Define the positive diagonal cone
\begin{align*}
\mathcal{D}_p^+ := \{\Psi\in\mathbb{R}^{p\times p}: \Psi \text{ is diagonal and } \Psi_{ii}>0 \text{ for } 1\leq i\leq p\}
\end{align*}
and define the factor covariance parametrization
\begin{align*}
\Phi_k: \mathbb{R}^{p\times k}\times \mathcal{D}_p^+ &\to \mathcal{M}_{\mathrm{sat}} \\
(\Lambda,\Psi)&\mapsto \Lambda\Lambda^\top+\Psi.
\end{align*}
The loading matrix $\Lambda\in\mathbb{R}^{p\times k}$ contributes $pk$ raw parameters and $\Psi\in\mathcal{D}_p^+$ contributes $p$ raw parameters. For every orthogonal matrix $R\in O(k)$,
\begin{align*}
\Phi_k(\Lambda R,\Psi)
=
(\Lambda R)(\Lambda R)^\top+\Psi
=
\Lambda RR^\top\Lambda^\top+\Psi
=
\Lambda\Lambda^\top+\Psi,
\end{align*}
so the $O(k)$ rotation action gives a local non-identifiability of dimension $k(k-1)/2$.
The regularity assumption in the theorem is precisely that, in a neighbourhood of the true parameter, this rotational orbit is the full local fibre of $\Phi_k$ and the induced quotient map has constant rank. Equivalently, the image of $\Phi_k$ is locally a smooth embedded submanifold of $\mathcal{M}_{\mathrm{sat}}$ of dimension
\begin{align*}
d_k
=
pk+p-\frac{k(k-1)}{2},
\end{align*}
with $d_k\leq p(p+1)/2$. Under this hypothesis, the number of covariance restrictions imposed by $\mathcal{M}_k$ is its codimension in the saturated covariance cone:
\begin{align*}
\nu_k
=
\frac{p(p+1)}{2}
-
d_k
=
\frac{p(p+1)}{2}
-
\left(pk+p-\frac{k(k-1)}{2}\right).
\end{align*}
If the quotient dimension formula exceeds the saturated dimension, or if the fibre has additional local non-identifiability beyond rotations, this constant-rank hypothesis fails and the displayed degree-of-freedom formula is not asserted.
[guided]
The asymptotic chi-squared degrees of freedom are the codimension of the constrained covariance model inside the saturated covariance model, but this codimension can only be computed by parameter counting under a genuine local identifiability hypothesis.
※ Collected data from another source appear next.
(** * The S3 storage driver of the registry (registry/storage/driver/s3/s3.go)

    A shallow embedding of the driver's operations ([GetContent],
    [PutContent], [ReadStream], [WriteStream], [Stat], [List], [Move],
    [Delete], [URLFor]), of its constructors and of its buffer pool, over
    an executable model of the remote object store; the properties of the
    driver stated by its specification, and further properties of the code.

    Program integers ([int], [int64]) are embedded as [Z].  Every quantity
    the driver computes is a byte count, an offset or a part number bounded
    by the sizes of the data at hand, so no 64-bit operation of the source
    wraps for offsets, chunk sizes and stream lengths below [2^63]. *)

From Stdlib Require Import ZArith List String Ascii Bool Lia Sorted.
From Stdlib Require Import OrdersEx RelationClasses.
From Stdlib Require Import Strings.Byte.
From Stdlib Require DecimalString.
Import ListNotations.

Local Open Scope Z_scope.

(** [length] is the length of a list below; a string's is [String.length]. *)
Abbreviation length := Datatypes.length.

(** ** Errors *)

(** The error values that travel through the driver: [io.EOF], a
    [*s3.Error] with its [Code], the driver's
    [storagedriver.PathNotFoundError], and any other error (a transport
    failure, a failing byte source). *)
Inductive error : Type :=
| EOF
| S3Error (Code : string)
| PathNotFoundError (Path : string)
| OtherError (msg : string).

Definition is_EOF (e : error) : bool :=
  match e with EOF => true | _ => false end.

(** The test "[err] is an s3.Error whose Code is [code]". *)
Definition isS3Code (e : error) (code : string) : bool :=
  match e with S3Error c => String.eqb c code | _ => false end.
First, a symmetric $p\times p$ covariance matrix has $p$ diagonal entries and $p(p-1)/2$ entries above the diagonal. Thus the saturated covariance model has
\begin{align*}
p+\frac{p(p-1)}{2}=\frac{p(p+1)}{2}
\end{align*}
free covariance parameters.
Now define the positive diagonal cone
\begin{align*}
\mathcal{D}_p^+ := \{\Psi\in\mathbb{R}^{p\times p}: \Psi \text{ is diagonal and } \Psi_{ii}>0 \text{ for } 1\leq i\leq p\}
\end{align*}
and define the parametrization of the $k$-factor covariance model by
\begin{align*}
\Phi_k: \mathbb{R}^{p\times k}\times \mathcal{D}_p^+ &\to \mathcal{M}_{\mathrm{sat}} \\
(\Lambda,\Psi)&\mapsto \Lambda\Lambda^\top+\Psi.
\end{align*}
The loading matrix $\Lambda\in\mathbb{R}^{p\times k}$ has $pk$ real entries, and the diagonal uniqueness matrix $\Psi\in\mathcal{D}_p^+$ has $p$ positive diagonal entries, giving $pk+p$ raw parameters.
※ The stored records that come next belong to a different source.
(** * Netproc: connection table, fd resolver and clock formatting

    A shallow embedding of [src/connection.c], of the matching loop of
    [dir.c] and of [sec2clock] from [src/timer.c], with the properties the
    specification states about them.

    C integers are [Z] with their wrap-around written out, character
    buffers are [list ascii], the heap of [connection_t] records is a list
    indexed by address, and the functions that follow pointers run in a
    state monad that stops at a fault, so that a read through a freed
    pointer is visible. *)

From Stdlib Require Import ZArith String Ascii List Lia Bool.
From stdpp Require Import base tactics option list.

Open Scope Z_scope.

(** ** C integer conversions *)

Module CInt.

(** Conversion to an unsigned type of [w] bits. *)
Definition to_unsigned (w : Z) (x : Z) : Z := x mod 2 ^ w.

(** Conversion to a signed type of [w] bits (two's complement, as gcc
    and clang define the out-of-range case). *)
Definition to_signed (w : Z) (x : Z) : Z :=
  let u := x mod 2 ^ w in
  if u <? 2 ^ (w - 1) then u else u - 2 ^ w.

Definition to_int (x : Z) : Z := to_signed 32 x.

End CInt.

(** ** printf conversions for [int] *)

Module Printf.

Definition digit_char (d : Z) : ascii :=
  ascii_of_nat (48 + Z.to_nat d).

(** Decimal digits of a non-negative number, most significant first;
    [fuel] bounds the number of digits (ten are enough for an [int]). *)
Fixpoint dec_digits (fuel : nat) (n : Z) (acc : list ascii) : list ascii :=
  match fuel with
  | O => acc
  | S f =>
      let acc' := digit_char (n mod 10) :: acc in
      if n / 10 =? 0 then acc' else dec_digits f (n / 10) acc'
  end.

Definition dec_of_nonneg (n : Z) : list ascii := dec_digits 10 n [].

Definition zero_pad (width : nat) (ds : list ascii) : list ascii :=
  repeat "0"%char (width - length ds) ++ ds.

(** [%0<width>d]: the sign counts towards the width. *)
Definition fmt_0d (width : nat) (n : Z) : list ascii :=
  if n <? 0
  then "-"%char :: zero_pad (width - 1) (dec_of_nonneg (- n))
  else zero_pad width (dec_of_nonneg n).

(** [%d] *)
Definition fmt_d (n : Z) : list ascii := fmt_0d 0 n.

(** What [snprintf (buf, size, ...)] leaves in [buf] before the
    terminating NUL. *)
Definition snprintf_trunc (size : nat) (out : list ascii) : list ascii :=
  firstn (size - 1) out.

End Printf.

(** ** [src/timer.c] *)

Module Timer.
Import CInt Printf.

Definition LEN_BUFF_CLOCK : nat := 14.

Definition colon : list ascii := [":"%char].

(** The three [int] arguments of the [snprintf] call.  The cast binds
    tighter than the division, so the hour is [(int) secs] divided by
    3600 (C division truncates towards zero); minute and second are
    computed on the [uint64_t] remainder. *)
Definition clock_hour (secs : Z) : Z := Z.quot (to_int secs) 3600.
Definition clock_minute (secs : Z) : Z := Z.quot (to_int (secs mod 3600)) 60.
Definition clock_second (secs : Z) : Z := Z.rem (to_int (secs mod 3600)) 60.

(** [sec2clock], for [secs] a [uint64_t]: the contents of the static
    buffer [clock] up to its NUL. *)
Definition sec2clock_buf (secs : Z) : list ascii :=
  snprintf_trunc LEN_BUFF_CLOCK
    (fmt_0d 2 (clock_hour secs) ++ colon ++
     fmt_0d 2 (clock_minute secs) ++ colon ++
     fmt_0d 2 (clock_second secs)).

Definition sec2clock (secs : Z) : string :=
  string_of_list_ascii (sec2clock_buf secs).

(** The text of a clock with the given fields, each printed with
    [%02d]. *)
Definition clock_text (h m s : Z) : string :=
  string_of_list_ascii
    (fmt_0d 2 h ++ colon ++ fmt_0d 2 m ++ colon ++ fmt_0d 2 s).

End Timer.

(** ** The [sscanf] directives the sources use *)

Module Scanf.
Import CInt.

Definition code (c : ascii) : Z := Z.of_nat (nat_of_ascii c).

Definition isspace (c : ascii) : bool :=
  (code c =? 32) || ((9 <=? code c) && (code c <=? 13)).

Definition is_dec (c : ascii) : bool := (48 <=? code c) && (code c <=? 57).

(** The scanset [0-9A-Fa-f], which is also the set of hexadecimal digits. *)
Definition is_hex (c : ascii) : bool :=
  is_dec c || ((65 <=? code c) && (code c <=? 70))
           || ((97 <=? code c) && (code c <=? 102)).

Definition digit_value (c : ascii) : Z :=
  if is_dec c then code c - 48
  else if (65 <=? code c) && (code c <=? 70) then code c - 55
  else code c - 87.

Definition digits_value (base : Z) (ds : list ascii) : Z :=
  fold_left (fun acc c => acc * base + digit_value c) ds 0.

Fixpoint skip_space (s : list ascii) : list ascii :=
  match s with
  | c :: rest => if isspace c then skip_space rest else s
  | [] => []
  end.

(** The longest prefix of [s] made of characters in [p]. *)
Fixpoint span (p : ascii -> bool) (s : list ascii) : list ascii * list ascii :=
  match s with
  | c :: rest =>
      if p c then let '(a, b) := span p rest in (c :: a, b) else ([], s)
  | [] => ([], [])
  end.

(** The same, of at most [n] characters (a field width). *)
Fixpoint span_n (n : nat) (p : ascii -> bool) (s : list ascii)
    : list ascii * list ascii :=
  match n, s with
  | S n', c :: rest =>
      if p c then let '(a, b) := span_n n' p rest in (c :: a, b) else ([], s)
  | _, _ => ([], s)
  end.

Inductive conv :=
| Dec                                 (* d, u: decimal integer *)
| Hex                                 (* x, X: hexadecimal integer *)
| Scanset (width : nat) (set : ascii -> bool)   (* %<width>[set] *)
| Str (width : nat).                  (* %<width>s *)

(** Where a converted value is stored: nowhere ([*]), in an unsigned
    integer of the given width, or in a character array. *)
Inductive target :=
| Suppressed
| Unsigned (bits : Z)
| Chars.

Inductive directive :=
| White                               (* white space in the format *)
| Lit (c : ascii)                     (* an ordinary character *)
| Conv (t : target) (c : conv).

Inductive value :=
| VNum (z : Z)
| VStr (s : list ascii).

Inductive outcome :=
| Matched (v : value) (rest : list ascii)
| MatchingFailure
| InputFailure.

Definition strip_sign (s : list ascii) : Z * list ascii :=
  match s with
  | c :: rest =>
      if Ascii.eqb c "-" then (-1, rest)
      else if Ascii.eqb c "+" then (1, rest)
      else (1, s)
  | [] => (1, s)
  end.

(** The optional [0x] of a hexadecimal subject, taken only when a digit
    follows it. *)
Definition strip_0x (s : list ascii) : list ascii :=
  match s with
  | z :: x :: d :: rest =>
      if Ascii.eqb z "0" && (Ascii.eqb x "x" || Ascii.eqb x "X") && is_hex d
      then d :: rest else s
  | _ => s
  end.

Definition scan_integer (base : Z) (s : list ascii) : outcome :=
  match skip_space s with
  | [] => InputFailure
  | s1 =>
      let '(sign, s2) := strip_sign s1 in
      let s3 := if base =? 16 then strip_0x s2 else s2 in
      match span (if base =? 16 then is_hex else is_dec) s3 with
      | ([], _) => MatchingFailure
      | (ds, rest) => Matched (VNum (sign * digits_value base ds)) rest
      end
  end.

Definition scan_conv (c : conv) (s : list ascii) : outcome :=
  match c with
  | Dec => scan_integer 10 s
  | Hex => scan_integer 16 s
  | Scanset width set =>
      match s with
      | [] => InputFailure
      | _ => match span_n width set s with
             | ([], _) => MatchingFailure
             | (cs, rest) => Matched (VStr cs) rest
             end
      end
  | Str width =>
      match skip_space s with
      | [] => InputFailure
      | s1 => let '(cs, rest) := span_n width (fun c => negb (isspace c)) s1 in
              Matched (VStr cs) rest
      end
  end.

(** The value as the pointed-to object holds it.  A number that does not
    fit is undefined in ISO C; the model keeps its low bits.  (The C
    library converts through [strtoul] or [strtol], which stop at
    [ULONG_MAX] or [LONG_MAX] before the low bits are kept: the two
    differ only for a number of more than 63 bits, longer than any column
    of the kernel's files.) *)
Definition stored (t : target) (v : value) : option value :=
  match t, v with
  | Suppressed, _ => None
  | Unsigned bits, VNum z => Some (VNum (to_unsigned bits z))
  | _, v => Some v
  end.

Definition EOF : Z := -1.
These raw parameters are not all identifiable. If $R\in O(k)$ is an orthogonal matrix, then
\begin{align*}
\Phi_k(\Lambda R,\Psi)
&=(\Lambda R)(\Lambda R)^\top+\Psi \\
&=\Lambda RR^\top\Lambda^\top+\Psi \\
&=\Lambda\Lambda^\top+\Psi.
\end{align*}
Thus rotations of the latent factor coordinates do not change the covariance matrix. The orthogonal group $O(k)$ has local dimension $k(k-1)/2$, the number of independent skew-symmetric directions in a $k\times k$ matrix.
The important regularity point is that this subtraction is not automatic. The theorem assumes that, near the true parameter, the rotational orbit is the entire local fibre of $\Phi_k$ and that the induced map from the quotient parameter space into $\mathcal{M}_{\mathrm{sat}}$ has constant rank. Under exactly this hypothesis, the local dimension of the factor covariance model is
\begin{align*}
d_k
=
pk+p-\frac{k(k-1)}{2}.
\end{align*}
This hypothesis also forces $d_k\leq p(p+1)/2$, since a smooth embedded submanifold of the saturated covariance cone cannot have dimension larger than the ambient cone.
Therefore the number of independent covariance restrictions imposed by the $k$-factor structure is the codimension
\begin{align*}
\nu_k
=
\frac{p(p+1)}{2}
-
d_k
=
\frac{p(p+1)}{2}
-
\left(pk+p-\frac{k(k-1)}{2}\right).
\end{align*}
If $k$ is so large that the raw quotient dimension exceeds the saturated covariance dimension, or if additional local non-identifiability is present, then this parameter count is invalid and the regular Wilks reference law with this $\nu_k$ is not being claimed.
[/guided]
[/step]
[step:Apply the regular likelihood-ratio asymptotic theorem]
The hypotheses now give the concrete local conditions needed for the regular likelihood-ratio theorem: $\mathcal{M}_k\subseteq\mathcal{M}_{\mathrm{sat}}$ is locally a smooth embedded submanifold near the true covariance, its codimension is $\nu_k$, the true covariance is an interior point of this local submanifold, the quotient parametrization has full rank after removing the $O(k)$ rotational directions, and the uniqueness parameters remain positive. Therefore Wilks' likelihood-ratio theorem applies to this nested pair of regular covariance models. Its conclusion gives
\begin{align*}
G_k^2 \xrightarrow{d} \chi^2_{\nu_k},
\end{align*}
where $\nu_k$ is the codimension computed in the previous step. Boundary cases such as zero uniquenesses, rotational singularities, additional non-rotational local non-identifiability, dimension saturation for large $k$, or non-unique constrained maximizers violate these regularity hypotheses, so they are excluded from the stated chi-squared approximation. This completes the proof.
[/step]